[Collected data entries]
■ ■ ■ ■

Lemma rate_conversion_roundtrip_witness :
  exists t, base_units_to_tongo 1001 10 = Ok t /\ 1001 <= t * 10 < 1011.
Proof.
  destruct (rate_conversion_roundtrip 1001 5 10) as [(t & Ht & Hb & _) _]; [unfold u128_MAX; lia..|].
  exists t. split; [exact Ht|lia].
Defined.

Lemma format_balance_rounds_witness :
  format_tongo_balance 1555 (10 ^ 16) = Ok (string_bytes "15.55 STRK")
  /\ exists ip fp, string_bytes "15.55 STRK" = (ip ++ 46 :: fp) ++ string_bytes " STRK"
    /\ decimal_raw ip fp 2 = 1555.
Proof.
  split; [reflexivity|].
  destruct (format_balance_rounds 1555 (10 ^ 16) (string_bytes "15.55 STRK"))
    as (ip & fp & Htext & _ & _ & _ & Hclose); [lia|lia|reflexivity|].
  exists ip, fp. split; [exact Htext|]. lia.
Defined.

■ ■ ■ ■

**TASK REQUIREMENTS:**
Write out each entry again, leaving every word as it is.

**TASK SOLUTION:**
Lemma rate_conversion_roundtrip_witness :
  exists t, base_units_to_tongo 1001 10 = Ok t /\ 1001 <= t * 10 < 1011.
Proof.
  destruct (rate_conversion_roundtrip 1001 5 10) as [(t & Ht & Hb & _) _]; [unfold u128_MAX; lia..|].
  exists t. split; [exact Ht|lia].
Defined.

Lemma format_balance_rounds_witness :
  format_tongo_balance 1555 (10 ^ 16) = Ok (string_bytes "15.55 STRK")
  /\ exists ip fp, string_bytes "15.55 STRK" = (ip ++ 46 :: fp) ++ string_bytes " STRK"
    /\ decimal_raw ip fp 2 = 1555.
Proof.
  split; [reflexivity|].
  destruct (format_balance_rounds 1555 (10 ^ 16) (string_bytes "15.55 STRK"))
    as (ip & fp & Htext & _ & _ & _ & Hclose); [lia|lia|reflexivity|].
  exists ip, fp. split; [exact Htext|]. lia.
Defined.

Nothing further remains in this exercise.